There’s a temptation to offer desperate patients a solution in a medicine bottle. But long-lasting pain has complex causes
Chronic pain is associated with an oversensitive and over-responsive nervous system, the causes of which are a complex interplay of biological, psychological and social factors. There is not necessarily any correlation between the experience of chronic pain and evidence of damage in the body, a phenomenon which is hard to make sense of; why does one person with a terrible-looking scan seem oblivious while another with a totally normal looking scan is rolling around in agony?
As a liaison psychiatrist, patients with chronic pain are often referred to our team when our physical health colleagues feel stuck – all the relevant investigations have been done but they cannot find any bodily damage to account for the patient’s pain. Therefore, it must be a mental health problem, right?
This dualistic thinking that continues to pervade our understanding and response to illness is really unhelpful, leaving patients feeling misunderstood and unheard. Pain is in the brain and as such is always both physical and mental. Excluding the tiny minority of malingerers, the pain that is experienced by patients is very real and can be a source of huge disability and distress.
In trying to manage this distress, I sometimes wonder if doctors have become the victims of our own success. With each decade that passes, we see modern medicine develop increasingly sophisticated and effective treatments, creating an expectation that we will have solutions to all problems. Given that we have very effective treatments for acute pain, the public perception is often that this must also be true for chronic pain. Sadly, this is simply not the case..
In the UK we have a big problem with opioid painkillers, medications such as tramadol, codeine, morphine and fentanyl. It’s not as bad as in the US, where it is estimated that every 11 minutes somebody dies due to opioids, but it’s a big problem nonetheless. In 2017, GPs in England wrote 23.8m prescriptions for opioids, the majority of which would have provided little to no benefit for patients.
There is next to no evidence to support the use of opioids in chronic pain. It is estimated that for every 10 patients who are given opioids for chronic pain, probably only one will have any benefit from treatment. Good news for this particular patient but the other nine patients are taking a medication which is ineffective and may also cause a myriad of unwanted side-effects including nausea, constipation, lowered libido, falls and difficulties breathing – they can even make the experience of pain worse. To put it simply, a bad situation is made a lot worse.

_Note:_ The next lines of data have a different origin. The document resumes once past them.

(** The scan never raises, leaves every cell where it is, and its log
    lists all pairs with truthful flags. *)
Lemma check_contacts_log_spec pop :
  exists pop' log,
    check_contacts_log K pop = Ok (pop', log)
    /\ Forall2 (touched K) pop pop'
    /\ map ev_pair log = all_pairs (length pop)
    /\ Forall (event_ok K pop) log.
Proof.
  unfold check_contacts_log, all_pairs. rewrite Nat.sub_0_r.
  destruct (outer_loop_spec pop (length pop) 0%nat (pop, [])) as (pop' & new & H);
    [apply Forall2_same_length_lookup; split; [done|]; simpl; intros; simplify_eq; apply touched_refl | simpl; lia |].
  exists pop', new. exact H.
Qed.

Lemma check_contacts_spec pop :
  exists pop', check_contacts K pop = Ok pop' /\ Forall2 (touched K) pop pop'.
Proof.
  destruct (check_contacts_log_spec pop) as (pop' & log & H & HF & _).
  exists pop'. unfold check_contacts. rewrite H. simpl. auto.
Qed.

Lemma elem_of_pairs_from n i rounds a b :
  (a, b) ∈ pairs_from n i rounds <-> (i <= a < i + rounds)%nat /\ (a < b < n)%nat.
Proof.
  unfold pairs_from. rewrite list_elem_of_In, in_flat_map. split.
  - intros (k & Hk & Hin). apply in_seq in Hk. apply in_map_iff in Hin as (j & Heq & Hj).
    apply in_seq in Hj. injection Heq as <- <-. lia.
  - intros [Ha Hb]. exists a. split; [apply in_seq; lia|].
    apply in_map_iff. exists b. split; [done|]. apply in_seq. lia.
Qed.

Lemma elem_of_all_pairs n a b : (a, b) ∈ all_pairs n <-> (a < b < n)%nat.
Proof. unfold all_pairs. rewrite elem_of_pairs_from. lia. Qed.

End Contacts.

(** ** One tick of the model, and runs of ticks *)


Section Ticks.

Variable K : Constants.
Implicit Types (c : Cell) (pop : list Cell) (m : Model).

Lemma tick_cells_map pop : tick_cells K pop = map (moved K) pop.
Proof. induction pop as [|c pop IH]; simpl; [done|]. by rewrite IH. Qed.

Lemma tick_cells_lookup pop i c :
  pop !! i = Some c -> tick_cells K pop !! i = Some (moved K c).
Proof. intros H. rewrite tick_cells_map, list_lookup_fmap, H. done. Qed.

Lemma moved_sickness c : sickness (moved K c) = aged K (sickness c).
Proof. unfold moved. by rewrite enforce_bounds_sickness, Cell_tick_sickness. Qed.

(** [tick()] never raises; it adds one to the clock, and each cell of the
    new population is the moved cell, possibly infected by the scan. *)
Lemma Model_tick_spec m :
  exists m', Model_tick K m = Ok m'
    /\ time m' = time m + 1
    /\ Forall2 (touched K) (tick_cells K (population m)) (population m').
Proof.
  unfold Model_tick.
  destruct (check_contacts_spec K (tick_cells K (population m))) as (pop' & Hc & HF).
  rewrite Hc. simpl. eexists. split; [reflexivity|]. simpl. auto.
Qed.

Lemma Model_tick_lookup m m' i c :
  Model_tick K m = Ok m' -> population m !! i = Some c ->
  exists c', population m' !! i = Some c' /\ touched K (moved K c) c'.
Proof.
  intros Ht Hc. destruct (Model_tick_spec m) as (m1 & Ht1 & _ & HF).
  rewrite Ht in Ht1. injection Ht1 as <-.
  eapply Forall2_lookup_l in HF; [|by apply tick_cells_lookup]. exact HF.
Qed.
(** X24.  Where a handler raises.  The only statement of the handlers that
    can raise on what the canvas sends is [list(Suit)[i]] in [draw_game], for
    an empty foundation pile past the fourth.  So in every state of the
    program the restart button raises [IndexError]: [restart_game] has
    rebuilt the state by then, with the old foundation piles emptied and four
    more appended, and its redraw stops at the fifth.  And as long as there
    are four foundation piles (no restart yet) no handler raises: a click on
    a card whose tag names a pile there is, a click on the place of a pile,
    a release anywhere, a click on the deck, the hint and the undo button all
    return. *)
Theorem text_restart_raises (s : Text.SolitaireGame) (e : Text.Event) :
  Text.reachable s →
  match e with
  | Text.CardClick _ (Text.FoundationTag i) =>
      (i < length (Text.foundation_piles s))%nat
  | Text.CardClick _ (Text.TableauTag i _) =>
      (i < length (Text.tableau_piles s))%nat
  | Text.PileClick p => is_Some (Text.get_pile s p)
  | _ => True
  end →
  ∃ r, Text.handle e s = Some r
    ∧ match e with
      | Text.RestartButton shuffled =>
          r = Text.Raised (Text.restart_game shuffled s)
      | _ =>
          length (Text.foundation_piles s) = 4%nat →
          r = Text.Returned (Text.state_of r)
      end.
Proof.
  intros Hs%text_reachable_inv He. pose proof Hs as [_ Hpiles Hsel].
  destruct e as [card tag|p|shuffled x y|shuffle|shuffled| |]; simpl.
  - eexists. split; [done|]. intros _.
    unfold Text.on_card_click. destruct tag as [|i|i j]; [done | |].
    + apply lookup_lt_is_Some in He as [pile ->]. done.
    + apply lookup_lt_is_Some in He as [pile ->]. done.
  - unfold Text.select_pile. destruct He as [pile ->]. cbn [mbind option_bind].
    repeat case_match; (eexists; split; [done | done]).
  - assert (is_Some (Text.on_canvas_release_result shuffled s x y)) as [r Hr].
    { unfold Text.on_canvas_release_result.
      destruct (Text.selected_card s) as [sel|]; [|by eauto].
      destruct (Text.selected_pile s) as [from_pile|] eqn:Hfrom; [|by eauto].
      specialize (Hsel from_pile eq_refl).
      destruct (Text.release_target (Text.foundation_piles s) _ _ _ _ _ _)
        as [i|] eqn:Hf.
      { apply text_release_target_lt in Hf.
        apply text_move_card_result_is_Some; [done|].
        simpl. apply lookup_lt_is_Some. lia. }
      destruct (Text.release_target (Text.tableau_piles s) _ _ _ _ _ _)
        as [i|] eqn:Ht.
      { apply text_release_target_lt in Ht.
        apply text_move_card_result_is_Some; [done|].
        simpl. apply lookup_lt_is_Some. lia. }
      by eauto. }
    exists r. split; [done|]. intros Hfour.
    apply (text_release_result_state shuffled s x y r Hs) in Hr
      as [Hstate [Hr | Hr]]; [done|].
    rewrite Hr at 1. clear Hr. apply text_redraw_four. rewrite <- Hfour.
    unfold Text.on_canvas_release in Hstate.
    destruct (Text.selected_card s) as [sel|]; [|by injection Hstate as <-].
    destruct (Text.selected_pile s) as [from_pile|]; [|by injection Hstate as <-].
    destruct (Text.release_target (Text.foundation_piles s) _ _ _ _ _ _) as [i|].
    { by eapply text_move_card_piles. }
    destruct (Text.release_target (Text.tableau_piles s) _ _ _ _ _ _) as [i|].
    { by eapply text_move_card_piles. }
    by injection Hstate as <-.
  - eexists. split; [done|]. intros Hfour. rewrite text_redraw_state.
    apply text_redraw_four. rewrite <- Hfour.
    unfold Text.draw_from_deck. by destruct (Text.draw (Text.deck s)) as [[c|] rest].
  - eexists. split; [done|]. apply text_restart_redraw. lia.
  - eexists. split; [done|]. done.
  - eexists. split; [done|]. done.
Qed.

Lemma text_restart_raises_witness :
  Text.handle (Text.RestartButton Text.unshuffled_deck) text_opening
    = Some (Text.Raised (Text.restart_game Text.unshuffled_deck text_opening))
  ∧ Text.handle (Text.DeckClick (λ l, l)) text_opening
    = Some (Text.Returned (Text.draw_from_deck (λ l, l) text_opening)).
Proof.
  destruct (text_restart_raises text_opening
              (Text.RestartButton Text.unshuffled_deck) text_opening_reachable I)
    as (r1 & H1 & ->).
  destruct (text_restart_raises text_opening (Text.DeckClick (λ l, l))
              text_opening_reachable I) as (r2 & H2 & Hr2).
  split; [exact H1|]. rewrite H2. f_equal.
  injection H2 as <-. reflexivity.
Defined.

(** ** The board: where a click lands *)

Lemma inside_true x y x1 y1 x2 y2 :
  GUI.inside x y (x1, y1, x2, y2) = true ↔ x1 ≤ x ≤ x2 ∧ y1 ≤ y ≤ y2.
Proof. unfold GUI.inside. by rewrite andb_true_iff, !bool_decide_eq_true. Qed.

Lemma foundation_coords_elem g i n x0 y0 l name r :
  GUI.foundation_coords g i n x0 y0 = Some l →
  (name, r) ∈ l ↔
  ∃ k, (i ≤ k < i + n)%nat ∧ name = GUI.Foundation k
       ∧ r = GUI.card_rect (x0 + 90 * Z.of_nat (k - i)) y0.
Proof.
  revert i x0 l. induction n as [|n IH]; intros i x0 l; cbn [GUI.foundation_coords].
  - intros [= <-]. split; [by intros ?%elem_of_nil | intros (k & ? & _); lia].
  - destruct (foundations g !! i); cbn [mbind option_bind]; [|done].
    destruct (GUI.foundation_coords g (S i) n _ y0) as [rest|] eqn:Hrest;
      cbn [mbind option_bind]; [|done].
    intros [= <-]. rewrite elem_of_cons, (IH _ _ _ Hrest). split.
    + intros [[= -> ->] | (k & Hk & -> & ->)].
      * exists i. split_and!; [lia | lia | done |]. rewrite Nat.sub_diag. f_equal. lia.
      * exists k. split_and!; [lia | lia | done |]. f_equal. unfold GUI.CARD_WIDTH. lia.
    + intros (k & Hk & -> & ->). destruct (decide (k = i)) as [->|Hne].
      * left. rewrite Nat.sub_diag. do 2 f_equal. lia.
      * right. exists k. split_and!; [lia | lia | done |]. f_equal.
        unfold GUI.CARD_WIDTH. lia.
Qed.

Lemma rect_eq (a b c d a' b' c' d' : Z) :
  a = a' → b = b' → c = c' → d = d' → (a, b, c, d) = (a', b', c', d').
Proof. by intros -> -> -> ->. Qed.
(** The count returned by a write that goes through is the number of
    inserted documents, which is the growth of the collection, plus the
    number of modified documents; the whole batch is one [bulk_write]. *)
Lemma saved_count (details : list listing) (st : scraper) :
  details ≠ [] →
  let result := (bulk_write ((λ d, (key_of d, d)) <$> details) (mongo_col st)
                   {| upserted_ids := 0; modified_count := 0 |}).2 in
  (_save_details_to_mongo WriteCompletes details st).1
    = (upserted_ids result + modified_count result)%nat
  ∧ length (mongo_col (_save_details_to_mongo WriteCompletes details st).2)
    = (length (mongo_col st) + upserted_ids result)%nat
  ∧ log (_save_details_to_mongo WriteCompletes details st).2
    = log st ++ [BulkWrite (length details)].
Proof.
  intros Hne. destruct details as [|d details]; [done|].
  unfold _save_details_to_mongo. cbv zeta.
  pose proof (bulk_write_length ((λ d, (key_of d, d)) <$> (d :: details))
                (mongo_col st) {| upserted_ids := 0; modified_count := 0 |}) as Hl.
  cbn [mongo_col record] in *.
  destruct (bulk_write _ (mongo_col st) _) as [col result]. cbn [fst snd] in *.
  split; [done|]. split; [cbn [mongo_col]; cbn in Hl; lia|].
  cbn [log record]. by rewrite length_fmap.
Qed.

(** The write of a single record. *)
Lemma save_one (d : listing) (st : scraper) :
  _save_details_to_mongo WriteCompletes [d] st
  = (match (update_one (key_of d) d (mongo_col st)).2 with
     | Unchanged => 0%nat
     | _ => 1%nat
     end,
     {| driver := driver st;
        recent_scrapped_listings_urls := recent_scrapped_listings_urls st;
        mongo_col := (update_one (key_of d) d (mongo_col st)).1;
        log := log st ++ [BulkWrite 1] |}).
Proof.
  unfold _save_details_to_mongo.
  cbn [fmap list_fmap bulk_write length mongo_col driver log
       recent_scrapped_listings_urls record].
  destruct (update_one (key_of d) d (mongo_col st)) as [col w].
  by destruct w.
Qed.


(** An operation whose key is held by some document inserts nothing. *)
Lemma update_one_match_keeps_length k d col doc :
  doc ∈ col → matches_key k doc = true →
  length (update_one k d col).1 = length col.
Proof.
  intros Hin Hm. induction col as [|doc' col IH]; [by apply elem_of_nil in Hin|].
  cbn [update_one]. destruct (matches_key k doc') eqn:E; [done|].
  apply elem_of_cons in Hin as [->|Hin]; [congruence|].
  specialize (IH Hin). destruct (update_one k d col). cbn in *. by rewrite IH.
Qed.

Lemma update_one_holds_key d col :
  ∃ doc, doc ∈ (update_one (key_of d) d col).1 ∧ matches_key (key_of d) doc = true.
Proof.
  induction col as [|doc col IH]; cbn [update_one].
  - exists d. split; [apply list_elem_of_here | apply matches_own_key].
  - destruct (matches_key (key_of d) doc) eqn:E.
    + exists d. split; [apply list_elem_of_here | apply matches_own_key].
    + destruct IH as (doc' & Hin & Hm).
      destruct (update_one (key_of d) d col) as [rest' w].
      exists doc'. split; [by apply list_elem_of_further | done].
Qed.

(** Whatever the store holds, persisting a record a second time inserts
    nothing. *)
Lemma second_upsert_never_inserts (st : scraper) (r : listing) (later : string) :
  let first := _save_details_to_mongo WriteCompletes [r] st in
  let second := _save_details_to_mongo WriteCompletes [rescraped r later] first.2 in
  length (mongo_col second.2) = length (mongo_col first.2).
Proof.
  intros first second. subst second first.
  rewrite (save_one r st). cbn [fst snd]. rewrite save_one. cbn [mongo_col fst snd].
  rewrite key_of_rescraped.
  destruct (update_one_holds_key r (mongo_col st)) as (doc & Hin & Hm).
  by apply (update_one_match_keeps_length _ _ _ doc).
Qed.

(** A write that raises counts zero, and changes no document when the
    store has applied nothing. *)
Lemma rejected_write_counts_zero (applied : list bool) (details : list listing)
    (st : scraper) :
  (_save_details_to_mongo (WriteRaises applied) details st).1 = 0%nat
  ∧ mongo_col (_save_details_to_mongo (WriteRaises []) details st).2 = mongo_col st.
Proof.
  destruct details as [|d details]; [done|]. unfold _save_details_to_mongo.
  cbv zeta. split; [by destruct (bulk_write _ _ _)|done].
Qed.
Lemma watch_eq n rd wr w :
  watch (Socket n) rd wr w =
  (Ok tt,
   World (Reactor_ (_running (self w)) (_timers (self w)) (_ios (self w))
            (if rd && negb (bool_decide (n ∈ _inputs (self w)))
             then _inputs (self w) ++ [n] else _inputs (self w))
            (if wr && negb (bool_decide (n ∈ _outputs (self w)))
             then _outputs (self w) ++ [n] else _outputs (self w)))
         (ext w),
   []).
Proof.
  destruct w as [[run tms ios ins outs] e].
  unfold watch, fileno. rewrite bind_of_outcome, bind_modify.
  unfold modify.
  cbv beta iota delta [on_self self ext _inputs _outputs _ios _timers _running
                       set_inputs set_outputs].
  destruct (rd && negb (bool_decide (n ∈ ins))); cbv beta iota;
    destruct (wr && negb (bool_decide (n ∈ outs))); reflexivity.
Qed.

Lemma watch_closed_eq rd wr w :
  watch ClosedSocket rd wr w = (Raise socket_error, w, []).
Proof. reflexivity. Qed.

Lemma NoDup_snoc_fresh n (l : list fd) (b : bool) :
  NoDup l -> NoDup (if b && negb (bool_decide (n ∈ l)) then l ++ [n] else l).
Proof.
  intros Hnd. destruct b; simpl; [|exact Hnd].
  destruct (bool_decide (n ∈ l)) eqn:Hb; simpl; [exact Hnd|].
  apply bool_decide_eq_false in Hb.
  apply NoDup_app. split; [exact Hnd|]. split; [|apply NoDup_singleton].
  intros m Hm Hm'. apply list_elem_of_singleton in Hm'. subst. contradiction.
Qed.

Lemma interest_ok_watch h rd wr w :
  interest_ok (self w) -> interest_ok (self (final (watch h rd wr w))).
Proof.
  intros [Hin Hout]. destruct h as [n|]; [|split; assumption].
  rewrite watch_eq. split; simpl; apply NoDup_snoc_fresh; assumption.
Qed.

Lemma interest_ok_io cb h w :
  interest_ok (self w) -> interest_ok (self (final (io cb h w))).
Proof.
  intros Hok. destruct h as [n|]; [|exact Hok].
  unfold io, fileno. rewrite bind_of_outcome, bind_modify.
  apply (interest_ok_watch (Socket n) true true). destruct w as [[] ?]. exact Hok.
Qed.

Lemma interest_ok_remove x w :
  interest_ok (self w) -> interest_ok (self (final (remove x w))).
Proof.
  intros [Hin Hout]. destruct x as [|t|[n|]]; try (split; assumption).
  - rewrite remove_timer_eq. unfold final. simpl.
    destruct (PyDict.contains t _); split; assumption.
  - rewrite remove_handle_eq. unfold final, dropped. simpl.
    split; [destruct (bool_decide (n ∈ _inputs (self w)))
           | destruct (bool_decide (n ∈ _outputs (self w)))];
      try assumption; apply list_remove_keeps_NoDup; assumption.
Qed.

(** *** [watch] and the interest lists *)

Local Abbreviation Grows := (grows (CB := CB) (Ext := Ext)).

Lemma keeps_interest_refl w : keeps_interest w w.
Proof. split; reflexivity. Qed.

Lemma keeps_interest_trans w1 w2 w3 :
  keeps_interest w1 w2 -> keeps_interest w2 w3 -> keeps_interest w1 w3.
Proof. intros [H1 H2] [H3 H4]. split; etransitivity; eassumption. Qed.

Lemma keeps_interest_same w w' :
  _inputs (self w') = _inputs (self w) ->
  _outputs (self w') = _outputs (self w) ->
  keeps_interest w w'.
Proof. intros H1 H2. unfold keeps_interest. rewrite H1, H2. split; reflexivity. Qed.

Lemma grows_bind {A B} (m : M (world CB Ext) (event CB Ext) A)
    (k : A -> M (world CB Ext) (event CB Ext) B) :
  grows m -> (forall a, Grows (k a)) -> Grows (bind m k).
Proof.
  intros Hm Hk w. rewrite final_bind.
  destruct (result (m w)) as [a| |]; try apply Hm.
  eapply keeps_interest_trans; [apply Hm | apply Hk].
Qed.

Lemma grows_ret {A} (a : A) : Grows (ret a).
Proof. intros w. apply keeps_interest_refl. Qed.

Lemma grows_raise {A} e : Grows (raise (A := A) e).
Proof. intros w. apply keeps_interest_refl. Qed.

Lemma grows_diverge {A} : Grows (diverge (A := A)).
Proof. intros w. apply keeps_interest_refl. Qed.

Lemma grows_gets {A} (f : world CB Ext -> A) : Grows (gets f).
Proof. intros w. apply keeps_interest_refl. Qed.

Lemma grows_tell ev : Grows (tell ev).
Proof. intros w. apply keeps_interest_refl. Qed.

Lemma grows_of_outcome {A} (o : outcome A) : Grows (of_outcome o).
Proof. intros w. apply keeps_interest_refl. Qed.

Lemma grows_on_ext {A} (f : Ext -> A * Ext) : Grows (on_ext f).
Proof.
  intros w. destruct (result_on_ext f w) as [_ ->].
  apply keeps_interest_same; reflexivity.
Qed.

Lemma grows_modify (f : reactor CB -> reactor CB) :
  (forall r, _inputs r ⊆ _inputs (f r) /\ _outputs r ⊆ _outputs (f r)) ->
  Grows (modify (on_self f)).
Proof. intros Hf w. exact (Hf (self w)). Qed.

Lemma grows_set_timers (f : reactor CB -> list (tid * timer_t CB)) :
  Grows (modify (on_self (fun r => set_timers (f r) r))).
Proof. apply grows_modify. intros r. split; reflexivity. Qed.

Lemma grows_set_running b : Grows (modify (on_self (set_running b))).
Proof. apply grows_modify. intros r. split; reflexivity. Qed.

Lemma grows_stop : Grows stop.
Proof. apply grows_set_running. Qed.

Lemma grows_remove_timer t : Grows (remove (RTimer t)).
Proof.
  intros w. rewrite remove_timer_eq. unfold final. simpl.
  destruct (PyDict.contains t _); apply keeps_interest_same; reflexivity.
Qed.

Lemma grows_watch h rd wr : Grows (watch h rd wr).
Proof.
  intros w. destruct h as [n|]; [|apply keeps_interest_refl].
  rewrite watch_eq. unfold final. split; simpl.
  - destruct (rd && _); [apply list_subseteq_app_l|]; reflexivity.
  - destruct (wr && _); [apply list_subseteq_app_l|]; reflexivity.
Qed.

Lemma grows_select rl wl xl timeout : Grows (do_select rl wl xl timeout).
Proof.
  unfold do_select. apply grows_bind; [apply grows_tell|]. intros _.
  intros w. unfold outside, final.
  destruct (select_select _ _ _ _ _) as [o e]. simpl.
  apply keeps_interest_same; reflexivity.
Qed.

(** The steps that keep the interest lists, and a tactic that walks
    through a method along its binds and its case distinctions. *)
Create HintDb grows.
#[local] Hint Resolve grows_ret grows_raise grows_diverge grows_gets
  grows_tell grows_of_outcome grows_on_ext grows_set_running grows_stop
  grows_remove_timer grows_watch grows_select : grows.
#[local] Hint Extern 1 (grows (modify (on_self (fun r => set_timers _ r)))) =>
  apply (grows_set_timers (fun r => PyDict.set _ _ (_timers r))) : grows.

Ltac grows_walk :=
  repeat first
    [ solve [auto with grows]
    | apply grows_bind; [|intro]
    | match goal with
      | |- grows (match ?x with _ => _ end) => destruct x
      end ].

Lemma grows_io cb h : Grows (io cb h).
Proof.
  unfold io. apply grows_bind; [auto with grows|]. intros n.
  apply grows_bind; [|auto with grows].
  apply grows_modify. intros r. split; reflexivity.
Qed.

Lemma grows_again t : Grows (again t).
Proof. unfold again. grows_walk. Qed.

Lemma grows__timer_id fuel : Grows (_timer_id fuel).
Proof. induction fuel as [|fuel IH]; simpl; grows_walk. Qed.

Lemma grows__timer fuel cb rec after : Grows (_timer fuel cb rec after).
Proof.
  pose proof (grows__timer_id fuel). unfold _timer. grows_walk.
Qed.

Section CallbacksKeepInterest.
Hypothesis call_keeps : forall cb args w, keeps_interest w (call cb args w).2.

Lemma grows_sandbox cb d args : Grows (_sandbox cb d args).
Proof. intros w. rewrite sandbox_eq. apply call_keeps. Qed.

Well-intentioned doctors prescribe opioids to try to ease their patient’s distress. If the starting dose doesn’t work, the temptation is to increase it even though the evidence tells us that this will not be helpful; if opioids don’t help in the first couple of weeks they are unlikely to help in the longer term. If these prescriptions are not reviewed in a timely manner, the patient can become dependent. In trying to solve one problem, you’ve created another.
We know that many patients who have chronic pain also face other challenges: childhood adversity, poverty, domestic violence, mental illness. For such patients, opioids can become a way to numb themselves from the harsh reality of life, even though their pain persists.
Doctors will often recognise that the opioids have become a problem and advise reducing the dose carefully, in order to minimise the discomfort of withdrawal. But many patients are very resistant to this, believing that the opioids are the only way that their lives can be manageable and that doctors do not understand or believe their suffering.
Doctors describe being physically or legally threatened by patients who insist that under no circumstances should their opioids be reduced. They are faced with a choice of continuing to prescribe a medication they know is ineffective and harmful, or insisting on a reduction the patient says will cause them enormous hardship.
So what’s the answer? Although we don’t have painkillers that are highly effective for the treatment of chronic pain, there is still a lot that can be done to help. Primarily, we need to help patients develop a thorough understanding of the causes and consequences of their pain – this in itself can be a very powerful and empowering intervention.
In liaison psychiatry, we conduct a biopsychosocial assessment to explore the patient’s health and life circumstances as a whole. Where we find factors for which effective interventions are available, this is where treatment can then be focused: for example insomnia, inactivity, anxiety, depression, malnutrition, poor housing, obesity and stress.
All of this takes time. I don’t envy GPs who have to do the bulk of this work in the space of 10-minute appointments – it’s no surprise that whipping out a prescription pad happens so frequently. Pain specialists can play an important role, but the numbers involved mean a vast majority of patients will never get to see one.
As is often the case, patients who have complex health needs fall between the cracks of services which are designed with policy in mind rather than pathology: primary v secondary care, mental v physical. We need to find ways to work together more collaboratively as it’s clear that complex problems demand comprehensive solutions.
With many millions of people in the UK thought to be affected by chronic pain, it’s easy to feel overwhelmed by the scale of the problem. But herein also lies the key to transformation. We need to educate our population in order to adjust expectations of what can and can’t be achieved by health professionals, and to highlight just how much power people can have over their own experience of pain.